Especialistas ouvidos pela Agência Brasil avaliam que a derrubada, na Câmara dos Deputados, do decreto presidencial
que regulamentava a Política Nacional de Participação Social e os conselhos
populares tem um significado de revanche, de terceiro turno eleitoral, para os
partidos de oposição ao governo.
Desde a publicação do decreto, alguns setores do Congresso Nacional
vêm se opondo à ampliação da participação da sociedade civil na elaboração de
políticas do Estado, destacou o advogado Darci Frigo, coordenador da Organização de Direitos
Humanos Terra de Direitos.
“Essa oposição se dá em função do entendimento bastante conservador de que o
decreto é uma ameaça à democracia representativa, que está configurada através
do voto. Mas a Constituição garante também a democracia direta, em um processo
como esse, que amplia a participação da sociedade. Seria um avanço importante
de qualificação da democracia, mas o Congresso não quer dividir poder com a
sociedade, e essa negativa confronta com as mobilizações que ocorreram no
Brasil em 2013, que pediam essas mudanças”, disse Frigo.
Para o advogado, a participação popular não implica a existência de conflito
com os direitos parlamentares, mas sim complementa. “A democracia
representativa não faz o esforço para resolver os problemas que a sociedade
está vivendo. Isso sinaliza que, se a população não se mobilizar, não ir às
ruas de novo, a reforma política que está por vir pode ser no sentido de
retroceder e não atender aos anseios do povo”, completou.

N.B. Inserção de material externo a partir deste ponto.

(* ===== verification/RlcRxManager.v ===== *)
(** * Reception buffer of the acknowledged mode

    Models [openair2/LAYER2/nr_rlc/nr_rlc_rx_manager.c]: the received segments,
    one list per SN ordered by segment offset, in a circular array of
    [2^(n-1)] slots for an SN of [n] bits. Slot [start] holds SN [sn_start].
    The array is a finite map from indices to non-empty lists; a missing index
    is a NULL slot. *)

From S2P Require Import Prelude Bits RlcPdu.

Record nr_rlc_rx_manager_t := mk_rxm {
  m_rx_list : gmap Z (list nr_rlc_pdu_t);
  m_size : Z;
  m_start : Z;
  m_sn_start : Z;
}.
#[export] Instance eta_rxm : Eta nr_rlc_rx_manager_t := λ r,
  mk_rxm (m_rx_list r) (m_size r) (m_start r) (m_sn_start r).
#[export] Instance set_m_rx_list : Setter m_rx_list := ltac:(derive_setter).
#[export] Instance set_m_start : Setter m_start := ltac:(derive_setter).
#[export] Instance set_m_sn_start : Setter m_sn_start := ltac:(derive_setter).

Definition nr_rlc_new_rx_manager (size : Z) : nr_rlc_rx_manager_t := mk_rxm ∅ size 0 0.

Definition nr_rlc_clear_rx_manager (m : nr_rlc_rx_manager_t) : nr_rlc_rx_manager_t :=
  m <| m_rx_list := ∅ |> <| m_start := 0 |> <| m_sn_start := 0 |>.

Definition get_pos (m : nr_rlc_rx_manager_t) (sn : Z) : Z :=
  cmod (m_start m + (sn - m_sn_start m + m_size m * 2)) (m_size m).

Definition nr_rlc_rx_manager_get_pdu_from_sn (m : nr_rlc_rx_manager_t) (sn : Z)
  : list nr_rlc_pdu_t :=
  default [] (m_rx_list m !! get_pos m sn).

(** The in-place change of the nodes of the list of [sn]. *)
Definition rx_manager_set_pdus (m : nr_rlc_rx_manager_t) (sn : Z) (l : list nr_rlc_pdu_t)
  : nr_rlc_rx_manager_t :=
  m <| m_rx_list := <[get_pos m sn := l]> (m_rx_list m) |>.

Definition nr_rlc_rx_manager_clear_pdu (m : nr_rlc_rx_manager_t) (sn : Z) : nr_rlc_rx_manager_t :=
  m <| m_rx_list := delete (get_pos m sn) (m_rx_list m) |>.

Definition nr_rlc_rx_manager_advance (m : nr_rlc_rx_manager_t) (count : Z) : nr_rlc_rx_manager_t :=
  m <| m_start := cmod (m_start m + count) (m_size m) |>.

Definition nr_rlc_rx_manager_set_start (m : nr_rlc_rx_manager_t) (sn_start : Z)
  : nr_rlc_rx_manager_t :=
  m <| m_sn_start := sn_start |>.

(** The ordered insertion of [nr_rlc_rx_manager_add_pdu]: by [so], after equals. *)
Fixpoint insert_by_so (l : list nr_rlc_pdu_t) (pdu : nr_rlc_pdu_t) : list nr_rlc_pdu_t :=
  match l with
  | [] => [pdu]
  | cur :: next => if p_so pdu <? p_so cur then pdu :: cur :: next
                   else cur :: insert_by_so next pdu
  end.

Definition nr_rlc_rx_manager_add_pdu (m : nr_rlc_rx_manager_t) (pdu : nr_rlc_pdu_t)
  : nr_rlc_rx_manager_t :=
  rx_manager_set_pdus m (p_sn pdu)
    (insert_by_so (nr_rlc_rx_manager_get_pdu_from_sn m (p_sn pdu)) pdu).

(** ** The circular buffer is a window of lists indexed by SN

    [rxm_wf m]: the slot of an SN depends on the SN alone, modulo the size, so
    advancing the window moves no list. SNs range over [0, 2 * size). *)
Record rxm_wf (m : nr_rlc_rx_manager_t) : Prop := {
  rxm_size : 0 < m_size m;
  rxm_start : 0 <= m_start m < m_size m;
  rxm_sn_start : 0 <= m_sn_start m < 2 * m_size m;
  rxm_phase : m_start m = m_sn_start m mod m_size m;
}.

Lemma rxm_wf_new size : 0 < size → rxm_wf (nr_rlc_new_rx_manager size).
Proof. intros H. split; cbn; try lia. by rewrite Z.mod_0_l by lia. Qed.

Lemma get_pos_mod m sn : rxm_wf m → 0 <= sn < 2 * m_size m → get_pos m sn = sn mod m_size m.
Proof.
  intros [Hs Hst Hsn Hp] H. unfold get_pos. rewrite cmod_nonneg by lia.
  rewrite Hp, Z.add_mod_idemp_l by lia.
  replace (m_sn_start m + (sn - m_sn_start m + m_size m * 2)) with (sn + 2 * m_size m) by lia.
  by rewrite Z.mod_add by lia.
Qed.

Lemma mod_mul2_mod x size : 0 < size → x mod (2 * size) mod size = x mod size.
Proof.
  intros H. rewrite (Z.mul_comm 2), Z.rem_mul_r by lia.
  rewrite (Z.mul_comm size), Z.mod_add by lia. apply Zmod_mod.
Qed.

(** Two SNs of one window never share a slot. *)
Lemma window_slot_inj size base a b :
  0 < size → 0 <= base < 2 * size → 0 <= a < 2 * size → 0 <= b < 2 * size →
  (a - base) mod (2 * size) < size → (b - base) mod (2 * size) < size →
  a mod size = b mod size → a = b.
Proof.
  intros Hs Hbase Ha Hb Hwa Hwb E.
  assert ((a - base) mod (2 * size) mod size = (b - base) mod (2 * size) mod size) as E'.
  { rewrite !mod_mul2_mod by lia. by rewrite Zminus_mod, E, <- Zminus_mod. }
  assert (∀ x, 0 <= x < 2 * size →
    (x - base) mod (2 * size) = if x <? base then x - base + 2 * size else x - base) as Hd.
  { intros x Hx. destruct (Z.ltb_spec x base).
    - symmetry. apply (Z.mod_unique _ _ (-1)); lia.
    - apply Z.mod_small. lia. }
  rewrite (Z.mod_small ((a - base) mod (2 * size))) in E'
    by (pose proof (Z.mod_pos_bound (a - base) (2 * size) ltac:(lia)); lia).
  rewrite (Z.mod_small ((b - base) mod (2 * size))) in E'
    by (pose proof (Z.mod_pos_bound (b - base) (2 * size) ltac:(lia)); lia).
  rewrite (Hd a Ha), (Hd b Hb) in *. destr_bool; lia.
Qed.

(** Slot operations read back by SN. *)
Lemma get_set_same m sn l :
  nr_rlc_rx_manager_get_pdu_from_sn (rx_manager_set_pdus m sn l) sn = l.
Proof. unfold nr_rlc_rx_manager_get_pdu_from_sn, get_pos. cbn. by rewrite lookup_insert_eq. Qed.

Lemma get_set_other m sn sn' l :
  get_pos m sn' ≠ get_pos m sn →
  nr_rlc_rx_manager_get_pdu_from_sn (rx_manager_set_pdus m sn l) sn'
  = nr_rlc_rx_manager_get_pdu_from_sn m sn'.
Proof.
  intros H. unfold nr_rlc_rx_manager_get_pdu_from_sn, get_pos in *. cbn.
  by rewrite lookup_insert_ne.
Qed.

Lemma get_set_cases m sn sn' l :
  nr_rlc_rx_manager_get_pdu_from_sn (rx_manager_set_pdus m sn l) sn'
  = if decide (get_pos m sn' = get_pos m sn) then l
    else nr_rlc_rx_manager_get_pdu_from_sn m sn'.
Proof.
  case_decide as E; [|by apply get_set_other]. rewrite <- (get_set_same m sn l) at 2.
  unfold nr_rlc_rx_manager_get_pdu_from_sn. do 2 f_equal. exact E.
Qed.

Lemma get_clear_same m sn :
  nr_rlc_rx_manager_get_pdu_from_sn (nr_rlc_rx_manager_clear_pdu m sn) sn = [].
Proof. unfold nr_rlc_rx_manager_get_pdu_from_sn, get_pos. cbn. by rewrite lookup_delete_eq. Qed.

Lemma get_clear_other m sn sn' :
  get_pos m sn' ≠ get_pos m sn →
  nr_rlc_rx_manager_get_pdu_from_sn (nr_rlc_rx_manager_clear_pdu m sn) sn'
  = nr_rlc_rx_manager_get_pdu_from_sn m sn'.
Proof.
  intros H. unfold nr_rlc_rx_manager_get_pdu_from_sn, get_pos in *. cbn.
  by rewrite lookup_delete_ne.
Qed.

Lemma get_clear_cases m sn sn' :
  nr_rlc_rx_manager_get_pdu_from_sn (nr_rlc_rx_manager_clear_pdu m sn) sn'
  = if decide (get_pos m sn' = get_pos m sn) then []
    else nr_rlc_rx_manager_get_pdu_from_sn m sn'.
Proof.
  case_decide as E; [|by apply get_clear_other]. etrans; [|apply (get_clear_same m sn)].
  unfold nr_rlc_rx_manager_get_pdu_from_sn. do 2 f_equal. exact E.
Qed.

(** Moving the window by [count] and telling it the SN it now starts at. *)
Definition rx_manager_slide (m : nr_rlc_rx_manager_t) (count : Z) : nr_rlc_rx_manager_t :=
  nr_rlc_rx_manager_set_start (nr_rlc_rx_manager_advance m count)
    ((m_sn_start m + count) mod (2 * m_size m)).

Lemma rxm_wf_slide m count : rxm_wf m → 0 <= count → rxm_wf (rx_manager_slide m count).
Proof.
  intros [Hs Hst Hsn Hp] Hc. split; cbn.
  - done.
  - apply cmod_range; lia.
  - apply Z.mod_pos_bound. lia.
  - rewrite cmod_nonneg, mod_mul2_mod by lia. by rewrite Hp, Z.add_mod_idemp_l by lia.
Qed.

Lemma get_slide m count sn :
  rxm_wf m → 0 <= count → 0 <= sn < 2 * m_size m →
  nr_rlc_rx_manager_get_pdu_from_sn (rx_manager_slide m count) sn
  = nr_rlc_rx_manager_get_pdu_from_sn m sn.
Proof.
  intros W Hc Hsn. unfold nr_rlc_rx_manager_get_pdu_from_sn.
  rewrite (get_pos_mod m) by done.
  rewrite get_pos_mod; [done|by apply rxm_wf_slide|done].
Qed.

(** The list of one SN stays ordered by segment offset. *)
Definition so_sorted (l : list nr_rlc_pdu_t) : Prop :=
  StronglySorted (λ a b, p_so a <= p_so b) l.

Lemma insert_by_so_perm l pdu : insert_by_so l pdu ≡ₚ pdu :: l.
Proof.
  induction l as [|x l IH]; cbn; [done|]. destruct (_ <? _); [done|].
  rewrite IH. apply Permutation_swap.
Qed.

Lemma insert_by_so_sorted l pdu : so_sorted l → so_sorted (insert_by_so l pdu).
Proof.
  unfold so_sorted. induction 1 as [|x l Hl IH Hx]; cbn.
  { repeat constructor. }
  destruct (Z.ltb_spec (p_so pdu) (p_so x)).
  - constructor; [by constructor|]. constructor; [lia|].
    eapply Forall_impl; [exact Hx|]. cbn. lia.
  - constructor; [exact IH|]. rewrite insert_by_so_perm. constructor; [lia|done].
Qed.

(** the circular reception buffer refines a window of per-SN lists. For an
    SN inside the window, [nr_rlc_rx_manager_add_pdu] inserts the PDU in offset
    order in the list of that SN and in no other list of the window; moving the
    window forward keeps the list of every SN; and every slot index used is
    inside the array. *)
Theorem rx_manager_refines m pdu sn count :
  rxm_wf m →
  0 <= p_sn pdu < 2 * m_size m → (p_sn pdu - m_sn_start m) mod (2 * m_size m) < m_size m →
  0 <= sn < 2 * m_size m → (sn - m_sn_start m) mod (2 * m_size m) < m_size m →
  0 <= count →
  let get := nr_rlc_rx_manager_get_pdu_from_sn in
  let m' := nr_rlc_rx_manager_add_pdu m pdu in
  (sn = p_sn pdu → get m' sn = insert_by_so (get m sn) pdu ∧
                   get m' sn ≡ₚ pdu :: get m sn ∧
                   (so_sorted (get m sn) → so_sorted (get m' sn))) ∧
  (sn ≠ p_sn pdu → get m' sn = get m sn) ∧
  get (rx_manager_slide m count) sn = get m sn ∧
  rxm_wf m' ∧ rxm_wf (rx_manager_slide m count) ∧
  0 <= get_pos m sn < m_size m.
Proof.
  intros W Hp Hpw Hsn Hsnw Hc get m'. unfold get, m', nr_rlc_rx_manager_add_pdu.
  split_and!.
  - intros ->. rewrite get_set_same. split_and!; [done|apply insert_by_so_perm|].
    apply insert_by_so_sorted.
  - intros Hne. apply get_set_other. rewrite !get_pos_mod by done. intros E. apply Hne.
    apply (window_slot_inj (m_size m) (m_sn_start m)); try done; apply W.
  - by apply get_slide.
  - destruct W. by split.
  - by apply rxm_wf_slide.
  - rewrite get_pos_mod by done. apply Z.mod_pos_bound. apply W.
  - rewrite get_pos_mod by done. apply Z.mod_pos_bound. apply W.
Qed.

Lemma rx_manager_refines_witness :
  let m := mk_rxm {[ 1 := [mk_pdu 5 (Some [9]) 1 4 false true] ]} 4 3 3 in
  let pdu := mk_pdu 5 (Some [7; 8]) 2 0 true false in
  let get := nr_rlc_rx_manager_get_pdu_from_sn in
  let m' := nr_rlc_rx_manager_add_pdu m pdu in
  rxm_wf m ∧
  ((5 = p_sn pdu → get m' 5 = insert_by_so (get m 5) pdu ∧
                   get m' 5 ≡ₚ pdu :: get m 5 ∧
                   (so_sorted (get m 5) → so_sorted (get m' 5))) ∧
  (5 ≠ p_sn pdu → get m' 5 = get m 5) ∧
  get (rx_manager_slide m 2) 5 = get m 5 ∧
  rxm_wf m' ∧ rxm_wf (rx_manager_slide m 2) ∧
  0 <= get_pos m 5 < m_size m).
Proof.
  intros m pdu get m'.
  assert (rxm_wf m) as W by (split; vm_compute; intuition congruence).
  split; [exact W|].
  apply (rx_manager_refines m pdu 5 2 W); vm_compute; intuition congruence.
Defined.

Frigo conta ainda que a Articulação Justiça e Direitos Humanos, da qual a
Terra de Direitos faz parte, solicitou audiência com o presidente do Supremo
Tribunal Federal (STF), Ricardo Lewandowski, para discutir meios que permitam à
sociedade participar de forma mais ativa no processo de construção da Justiça
do país. Ele conta que o ministro falou sobre a ampliação dos mecanismos de
participação em seu discurso de posse na presidência da Corte. “Seria um passo
importante para debater ainda mais a participação popular.”
A presidenta do Conselho Nacional de Saúde, Maria do Socorro Souza, explica
que, na prática não haverá mudança na criação de novos conselhos e eles
continuarão existindo. O decreto apenas regulamentava e reorganizava os
conselhos e responsabilizava mais os governos, nos três níveis.
“Temos quase 30 anos de democracia, mas é possível melhorar, ter mais
articulação entre a democracia participativa e a representativa. Não é porque o
Legislativo foi eleito pelo povo que damos o direito de [os parlamentares]
legislarem sem dar voz às comunidades. [A derrubada do decreto] foi uma reação
revanchista, precipitada, sem transparência ou diálogo com uma política de
Estado”, disse Maria do Socorro.
Em participação ontem (28) no programa Espaço Público, da
TV Brasil,
o ministro das Relações Institucionais, Ricardo Berzoini, disse que a derrubada
do decreto não é o fim do mundo. “Já perdemos várias, perdemos votações e a
vida segue, claro que queremos ganhar o máximo possível. Mas o resultado é ruim
para quem defende posições populares”, avaliou.
“É uma derrota simbólica”, disse o assessor de Projetos e de Formação da Coordenadoria Ecumênica de
Serviço, José Carlos Zanetti. “O decreto seria o coroamento da criação de
um sistema de muitos conselhos já existentes, que legitimam políticas públicas.
Houve um sinal ruim com a suspensão do decreto que cria uma cortina de fumaça
naquilo que já estava acontecendo, provoca um desgaste na sociedade”, disse.
Segundo a coordenadora-geral da associação Ação Educativa e
integrante da Diretoria Executiva da Associação Brasileira de Organizações Não Governamentais
(Abong), Vera Masagão, o decreto estava ligado à transparência e coibia o
aparelhamento do governo. Para ela, a Câmara colocou em xeque a iniciativa de
milhares de pessoas que, voluntariamente, participam de conselhos em todos os
níveis pelo país.
“Não há nenhum argumento válido [dos deputados]. A perda é grave com a
atitude do Congresso, uma ação que seria importante para a democracia ser usada
para embate político. E o que chama a atenção é a participação de um grupo tão
grande de lideranças de partidos historicamente comprometidos com a
participação social”, disse Vera.
A integrante da Abong acrescentou que a sociedade saiu mais politizada da
eleição e que é preciso cobrar desses partidos uma oposição mais qualificada,
com mais consistência dos argumentos e propostas alternativas. “Se eles se
sentem ameaçados, têm que explicitar”, argumentou Vera.
O Projeto de Decreto Legislativo 1.491/14, que derruba o Decreto nº 8.243, de maio deste ano, ainda passará pela
avaliação do Senado Federal. O presidente da Casa, Renan Calheiros (PMDB-AL), disse hoje
que “dificilmente” o decreto será mantido no Senado.